◆ **What you have to do**
Here are the records. Write out exactly the lines between the one holding "(layout : DesktopLayout) (windows" and the one holding "let '(ordered, reg')", inclusive.

◆ **Materials provided**
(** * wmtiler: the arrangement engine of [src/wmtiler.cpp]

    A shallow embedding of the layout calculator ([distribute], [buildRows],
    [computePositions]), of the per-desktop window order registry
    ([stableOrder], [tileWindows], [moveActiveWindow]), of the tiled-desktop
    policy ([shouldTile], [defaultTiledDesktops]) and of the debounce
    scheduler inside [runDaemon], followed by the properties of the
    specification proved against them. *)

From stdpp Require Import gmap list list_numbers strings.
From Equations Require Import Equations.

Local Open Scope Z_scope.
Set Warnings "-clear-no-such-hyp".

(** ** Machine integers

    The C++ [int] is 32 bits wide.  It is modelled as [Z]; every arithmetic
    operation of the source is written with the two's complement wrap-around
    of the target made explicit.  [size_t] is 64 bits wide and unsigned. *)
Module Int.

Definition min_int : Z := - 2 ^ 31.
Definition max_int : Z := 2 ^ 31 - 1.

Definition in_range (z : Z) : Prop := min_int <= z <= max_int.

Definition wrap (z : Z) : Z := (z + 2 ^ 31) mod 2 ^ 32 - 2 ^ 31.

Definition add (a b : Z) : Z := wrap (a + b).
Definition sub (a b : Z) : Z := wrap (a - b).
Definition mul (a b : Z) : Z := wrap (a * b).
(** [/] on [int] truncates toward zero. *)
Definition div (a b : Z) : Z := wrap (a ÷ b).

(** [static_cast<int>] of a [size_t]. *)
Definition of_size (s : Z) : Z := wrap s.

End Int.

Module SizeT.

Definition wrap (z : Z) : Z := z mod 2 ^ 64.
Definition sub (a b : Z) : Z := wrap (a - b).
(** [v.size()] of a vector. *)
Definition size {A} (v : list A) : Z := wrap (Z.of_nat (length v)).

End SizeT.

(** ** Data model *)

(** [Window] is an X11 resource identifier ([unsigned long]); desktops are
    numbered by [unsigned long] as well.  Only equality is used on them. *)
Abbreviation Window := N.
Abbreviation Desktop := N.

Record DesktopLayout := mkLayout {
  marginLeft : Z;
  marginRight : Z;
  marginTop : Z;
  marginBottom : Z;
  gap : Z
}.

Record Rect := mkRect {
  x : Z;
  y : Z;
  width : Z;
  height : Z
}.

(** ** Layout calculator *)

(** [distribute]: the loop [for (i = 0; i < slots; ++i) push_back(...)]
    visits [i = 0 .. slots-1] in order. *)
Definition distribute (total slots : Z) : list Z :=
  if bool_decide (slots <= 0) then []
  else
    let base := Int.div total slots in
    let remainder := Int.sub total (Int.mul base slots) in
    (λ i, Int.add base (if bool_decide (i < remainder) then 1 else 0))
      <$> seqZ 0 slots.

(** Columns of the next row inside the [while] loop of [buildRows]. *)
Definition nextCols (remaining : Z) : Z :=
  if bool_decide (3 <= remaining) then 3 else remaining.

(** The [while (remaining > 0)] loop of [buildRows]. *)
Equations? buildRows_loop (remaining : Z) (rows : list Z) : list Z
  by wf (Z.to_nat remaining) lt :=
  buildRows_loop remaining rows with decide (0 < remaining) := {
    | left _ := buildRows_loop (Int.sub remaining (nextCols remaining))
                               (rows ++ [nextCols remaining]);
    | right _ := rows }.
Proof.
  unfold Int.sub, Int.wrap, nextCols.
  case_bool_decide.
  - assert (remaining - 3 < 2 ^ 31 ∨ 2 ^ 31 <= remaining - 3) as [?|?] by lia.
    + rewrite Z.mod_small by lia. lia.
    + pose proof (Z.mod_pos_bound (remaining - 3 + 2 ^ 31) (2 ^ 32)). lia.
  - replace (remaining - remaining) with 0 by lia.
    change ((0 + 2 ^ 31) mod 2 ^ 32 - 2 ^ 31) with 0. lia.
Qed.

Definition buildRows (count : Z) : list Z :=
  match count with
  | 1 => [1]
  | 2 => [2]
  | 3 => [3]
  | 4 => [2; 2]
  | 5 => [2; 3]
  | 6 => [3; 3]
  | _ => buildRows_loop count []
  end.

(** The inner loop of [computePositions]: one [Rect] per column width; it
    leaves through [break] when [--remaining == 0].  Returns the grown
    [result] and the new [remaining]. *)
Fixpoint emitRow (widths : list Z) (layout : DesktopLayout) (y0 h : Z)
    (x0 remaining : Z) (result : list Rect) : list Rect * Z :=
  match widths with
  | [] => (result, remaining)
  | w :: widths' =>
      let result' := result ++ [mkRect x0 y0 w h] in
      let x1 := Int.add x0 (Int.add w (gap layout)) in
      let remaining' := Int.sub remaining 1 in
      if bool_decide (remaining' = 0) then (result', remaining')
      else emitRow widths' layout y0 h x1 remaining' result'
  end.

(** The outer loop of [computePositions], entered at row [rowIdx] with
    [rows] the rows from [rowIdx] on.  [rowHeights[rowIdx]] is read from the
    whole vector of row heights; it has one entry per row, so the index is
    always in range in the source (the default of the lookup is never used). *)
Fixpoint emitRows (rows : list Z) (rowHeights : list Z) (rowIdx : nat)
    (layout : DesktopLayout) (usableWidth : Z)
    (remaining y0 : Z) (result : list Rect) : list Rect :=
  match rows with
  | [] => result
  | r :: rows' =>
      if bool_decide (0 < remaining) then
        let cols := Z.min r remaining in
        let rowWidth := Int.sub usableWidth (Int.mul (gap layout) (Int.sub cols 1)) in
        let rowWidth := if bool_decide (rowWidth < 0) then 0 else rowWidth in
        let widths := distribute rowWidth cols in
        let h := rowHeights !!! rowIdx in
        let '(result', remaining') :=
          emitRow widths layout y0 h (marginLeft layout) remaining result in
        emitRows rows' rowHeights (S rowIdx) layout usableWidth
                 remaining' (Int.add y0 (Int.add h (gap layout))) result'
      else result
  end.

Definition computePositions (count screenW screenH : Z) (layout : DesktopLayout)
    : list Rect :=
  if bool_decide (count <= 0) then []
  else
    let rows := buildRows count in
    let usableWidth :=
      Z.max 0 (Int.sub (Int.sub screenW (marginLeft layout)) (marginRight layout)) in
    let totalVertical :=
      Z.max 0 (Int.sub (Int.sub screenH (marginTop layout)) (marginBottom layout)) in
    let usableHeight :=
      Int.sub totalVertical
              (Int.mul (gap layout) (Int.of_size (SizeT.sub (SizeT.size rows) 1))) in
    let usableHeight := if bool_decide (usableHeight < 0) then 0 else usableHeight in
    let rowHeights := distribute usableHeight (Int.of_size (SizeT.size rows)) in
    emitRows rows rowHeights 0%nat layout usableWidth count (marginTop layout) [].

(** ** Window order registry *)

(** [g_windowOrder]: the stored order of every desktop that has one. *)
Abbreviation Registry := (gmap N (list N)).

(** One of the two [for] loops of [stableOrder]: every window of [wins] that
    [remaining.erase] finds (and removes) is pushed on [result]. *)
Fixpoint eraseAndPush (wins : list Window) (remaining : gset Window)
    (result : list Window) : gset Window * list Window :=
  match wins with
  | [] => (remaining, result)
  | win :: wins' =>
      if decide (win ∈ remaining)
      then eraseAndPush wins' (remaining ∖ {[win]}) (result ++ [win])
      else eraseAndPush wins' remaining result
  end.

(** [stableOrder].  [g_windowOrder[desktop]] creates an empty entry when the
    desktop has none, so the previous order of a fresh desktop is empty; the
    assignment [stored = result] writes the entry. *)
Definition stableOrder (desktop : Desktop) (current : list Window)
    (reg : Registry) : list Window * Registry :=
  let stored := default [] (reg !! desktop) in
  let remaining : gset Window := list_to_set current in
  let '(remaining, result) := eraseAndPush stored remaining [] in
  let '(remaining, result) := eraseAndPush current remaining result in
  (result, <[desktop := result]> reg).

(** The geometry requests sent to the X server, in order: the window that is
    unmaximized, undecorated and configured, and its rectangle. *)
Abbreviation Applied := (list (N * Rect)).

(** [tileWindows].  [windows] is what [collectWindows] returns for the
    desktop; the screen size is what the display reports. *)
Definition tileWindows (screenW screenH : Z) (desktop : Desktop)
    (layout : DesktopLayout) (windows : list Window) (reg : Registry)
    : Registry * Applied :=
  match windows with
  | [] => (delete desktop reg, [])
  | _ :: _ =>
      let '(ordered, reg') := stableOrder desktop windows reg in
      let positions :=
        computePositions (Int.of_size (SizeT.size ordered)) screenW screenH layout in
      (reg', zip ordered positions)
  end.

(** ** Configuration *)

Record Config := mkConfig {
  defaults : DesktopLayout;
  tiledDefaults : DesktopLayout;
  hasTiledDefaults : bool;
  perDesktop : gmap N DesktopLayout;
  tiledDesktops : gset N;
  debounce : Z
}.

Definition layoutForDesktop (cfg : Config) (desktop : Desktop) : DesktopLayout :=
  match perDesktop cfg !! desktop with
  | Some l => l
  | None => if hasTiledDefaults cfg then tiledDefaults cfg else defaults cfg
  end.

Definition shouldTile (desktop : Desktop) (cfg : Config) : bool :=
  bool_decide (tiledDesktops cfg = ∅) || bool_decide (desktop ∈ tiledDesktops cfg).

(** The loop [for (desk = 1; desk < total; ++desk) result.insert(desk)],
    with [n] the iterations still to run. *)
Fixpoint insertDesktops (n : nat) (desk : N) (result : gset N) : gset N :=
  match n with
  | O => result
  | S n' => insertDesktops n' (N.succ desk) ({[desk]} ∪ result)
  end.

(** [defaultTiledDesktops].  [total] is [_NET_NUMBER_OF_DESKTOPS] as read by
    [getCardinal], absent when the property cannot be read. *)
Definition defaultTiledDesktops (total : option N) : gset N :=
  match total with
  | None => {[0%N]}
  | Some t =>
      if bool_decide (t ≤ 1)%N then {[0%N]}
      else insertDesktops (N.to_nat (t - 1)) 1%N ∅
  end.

--

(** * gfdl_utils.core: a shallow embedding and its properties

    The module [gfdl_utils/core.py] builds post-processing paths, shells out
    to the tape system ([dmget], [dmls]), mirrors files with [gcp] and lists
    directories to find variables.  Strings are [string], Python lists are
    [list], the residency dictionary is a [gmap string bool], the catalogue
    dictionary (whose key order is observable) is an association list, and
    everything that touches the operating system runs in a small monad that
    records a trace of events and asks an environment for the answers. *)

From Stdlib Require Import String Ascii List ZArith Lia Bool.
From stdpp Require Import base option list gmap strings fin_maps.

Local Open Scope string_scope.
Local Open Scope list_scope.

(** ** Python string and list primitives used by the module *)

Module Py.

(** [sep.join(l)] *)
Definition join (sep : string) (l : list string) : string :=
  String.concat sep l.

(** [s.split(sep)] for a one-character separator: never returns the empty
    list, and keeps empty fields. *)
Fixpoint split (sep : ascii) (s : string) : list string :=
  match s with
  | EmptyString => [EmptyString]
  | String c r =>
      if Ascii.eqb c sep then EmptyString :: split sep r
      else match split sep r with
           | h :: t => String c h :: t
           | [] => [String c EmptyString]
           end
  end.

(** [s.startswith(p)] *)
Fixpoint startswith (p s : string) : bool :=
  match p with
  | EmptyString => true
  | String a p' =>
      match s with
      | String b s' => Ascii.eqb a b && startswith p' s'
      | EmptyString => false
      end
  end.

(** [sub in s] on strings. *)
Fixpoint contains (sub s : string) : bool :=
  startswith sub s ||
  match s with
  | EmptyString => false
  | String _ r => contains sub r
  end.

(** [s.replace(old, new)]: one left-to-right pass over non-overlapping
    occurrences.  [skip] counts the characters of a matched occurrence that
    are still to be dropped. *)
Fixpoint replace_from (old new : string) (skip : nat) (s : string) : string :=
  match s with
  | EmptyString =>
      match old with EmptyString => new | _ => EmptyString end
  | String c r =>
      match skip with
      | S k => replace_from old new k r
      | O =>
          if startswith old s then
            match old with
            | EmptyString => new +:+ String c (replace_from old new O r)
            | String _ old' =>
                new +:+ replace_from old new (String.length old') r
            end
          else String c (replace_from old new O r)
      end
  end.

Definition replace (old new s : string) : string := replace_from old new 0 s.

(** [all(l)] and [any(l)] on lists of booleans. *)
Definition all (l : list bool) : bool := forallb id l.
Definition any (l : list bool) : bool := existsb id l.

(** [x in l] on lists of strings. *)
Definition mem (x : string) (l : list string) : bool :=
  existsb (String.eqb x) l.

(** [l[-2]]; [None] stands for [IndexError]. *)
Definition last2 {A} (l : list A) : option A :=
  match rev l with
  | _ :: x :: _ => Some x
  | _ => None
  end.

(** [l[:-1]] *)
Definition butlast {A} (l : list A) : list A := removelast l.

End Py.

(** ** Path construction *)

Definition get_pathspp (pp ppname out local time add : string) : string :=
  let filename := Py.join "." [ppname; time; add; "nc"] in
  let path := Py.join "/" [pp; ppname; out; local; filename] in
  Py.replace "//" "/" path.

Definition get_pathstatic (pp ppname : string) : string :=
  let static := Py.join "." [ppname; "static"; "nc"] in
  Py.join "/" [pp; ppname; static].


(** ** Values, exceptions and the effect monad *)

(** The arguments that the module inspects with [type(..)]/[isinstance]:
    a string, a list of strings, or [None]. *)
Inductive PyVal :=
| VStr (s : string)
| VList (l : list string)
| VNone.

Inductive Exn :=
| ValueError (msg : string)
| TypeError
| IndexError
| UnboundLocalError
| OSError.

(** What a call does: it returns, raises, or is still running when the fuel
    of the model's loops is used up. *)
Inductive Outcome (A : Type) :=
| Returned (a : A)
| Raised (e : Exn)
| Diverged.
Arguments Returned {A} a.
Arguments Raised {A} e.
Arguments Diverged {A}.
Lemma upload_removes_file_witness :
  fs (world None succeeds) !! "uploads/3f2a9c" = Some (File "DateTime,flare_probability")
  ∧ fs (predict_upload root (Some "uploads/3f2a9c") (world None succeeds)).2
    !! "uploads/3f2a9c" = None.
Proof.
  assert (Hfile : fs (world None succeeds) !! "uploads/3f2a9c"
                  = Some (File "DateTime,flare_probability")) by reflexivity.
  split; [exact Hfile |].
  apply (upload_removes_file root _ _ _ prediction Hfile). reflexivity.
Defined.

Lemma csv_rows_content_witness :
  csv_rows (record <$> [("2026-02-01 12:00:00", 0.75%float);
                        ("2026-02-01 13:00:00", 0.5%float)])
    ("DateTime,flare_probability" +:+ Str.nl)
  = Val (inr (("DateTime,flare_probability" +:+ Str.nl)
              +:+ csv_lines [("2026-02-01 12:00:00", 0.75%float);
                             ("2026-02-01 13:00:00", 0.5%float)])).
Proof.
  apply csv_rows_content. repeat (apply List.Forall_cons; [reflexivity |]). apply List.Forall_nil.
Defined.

--

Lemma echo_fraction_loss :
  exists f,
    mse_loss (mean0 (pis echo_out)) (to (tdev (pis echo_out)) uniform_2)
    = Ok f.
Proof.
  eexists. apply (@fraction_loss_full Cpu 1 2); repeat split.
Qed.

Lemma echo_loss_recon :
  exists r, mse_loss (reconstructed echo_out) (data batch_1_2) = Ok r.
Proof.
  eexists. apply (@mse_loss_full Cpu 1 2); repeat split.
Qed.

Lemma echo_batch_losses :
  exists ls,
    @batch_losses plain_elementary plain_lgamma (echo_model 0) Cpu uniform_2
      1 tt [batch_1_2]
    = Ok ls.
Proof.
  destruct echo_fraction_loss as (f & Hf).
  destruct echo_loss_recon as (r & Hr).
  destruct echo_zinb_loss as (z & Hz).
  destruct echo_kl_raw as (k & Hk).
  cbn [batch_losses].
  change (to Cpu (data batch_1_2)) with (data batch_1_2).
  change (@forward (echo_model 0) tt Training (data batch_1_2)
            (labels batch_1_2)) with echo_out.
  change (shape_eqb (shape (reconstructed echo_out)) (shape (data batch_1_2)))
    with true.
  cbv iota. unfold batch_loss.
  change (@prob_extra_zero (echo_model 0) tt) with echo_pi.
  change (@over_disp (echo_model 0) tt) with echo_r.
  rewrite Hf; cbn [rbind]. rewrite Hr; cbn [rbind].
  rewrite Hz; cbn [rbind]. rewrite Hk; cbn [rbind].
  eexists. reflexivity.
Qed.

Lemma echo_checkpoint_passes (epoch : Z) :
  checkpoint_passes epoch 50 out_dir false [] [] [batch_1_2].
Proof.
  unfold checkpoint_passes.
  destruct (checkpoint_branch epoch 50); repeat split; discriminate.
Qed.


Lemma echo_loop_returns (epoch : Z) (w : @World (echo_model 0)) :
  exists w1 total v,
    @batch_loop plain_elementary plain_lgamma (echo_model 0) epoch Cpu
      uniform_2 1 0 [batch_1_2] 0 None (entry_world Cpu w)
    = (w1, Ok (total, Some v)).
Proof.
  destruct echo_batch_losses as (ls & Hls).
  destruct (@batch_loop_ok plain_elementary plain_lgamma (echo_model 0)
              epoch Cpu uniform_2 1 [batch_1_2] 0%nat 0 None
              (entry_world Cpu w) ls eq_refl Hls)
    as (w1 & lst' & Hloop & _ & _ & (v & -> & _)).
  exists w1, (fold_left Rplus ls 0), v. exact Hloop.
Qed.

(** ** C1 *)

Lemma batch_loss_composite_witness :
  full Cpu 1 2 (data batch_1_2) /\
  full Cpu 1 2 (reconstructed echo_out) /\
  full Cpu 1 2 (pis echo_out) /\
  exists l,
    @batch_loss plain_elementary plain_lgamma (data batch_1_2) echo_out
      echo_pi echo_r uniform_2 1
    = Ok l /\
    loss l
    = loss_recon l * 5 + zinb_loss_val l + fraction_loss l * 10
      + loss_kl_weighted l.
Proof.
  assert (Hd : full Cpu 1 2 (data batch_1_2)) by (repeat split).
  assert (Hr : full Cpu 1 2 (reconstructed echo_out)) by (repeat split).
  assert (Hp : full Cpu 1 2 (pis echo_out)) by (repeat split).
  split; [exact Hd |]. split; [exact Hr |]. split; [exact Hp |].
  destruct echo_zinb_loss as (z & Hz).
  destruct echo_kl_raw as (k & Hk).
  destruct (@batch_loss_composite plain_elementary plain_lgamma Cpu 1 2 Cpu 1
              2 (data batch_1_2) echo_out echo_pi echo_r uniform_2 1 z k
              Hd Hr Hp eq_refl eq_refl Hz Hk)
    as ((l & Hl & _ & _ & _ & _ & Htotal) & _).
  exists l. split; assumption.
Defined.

◆ **Your response**
    (layout : DesktopLayout) (windows : list Window) (reg : Registry)
    : Registry * Applied :=
  match windows with
  | [] => (delete desktop reg, [])
  | _ :: _ =>
      let '(ordered, reg') := stableOrder desktop windows reg in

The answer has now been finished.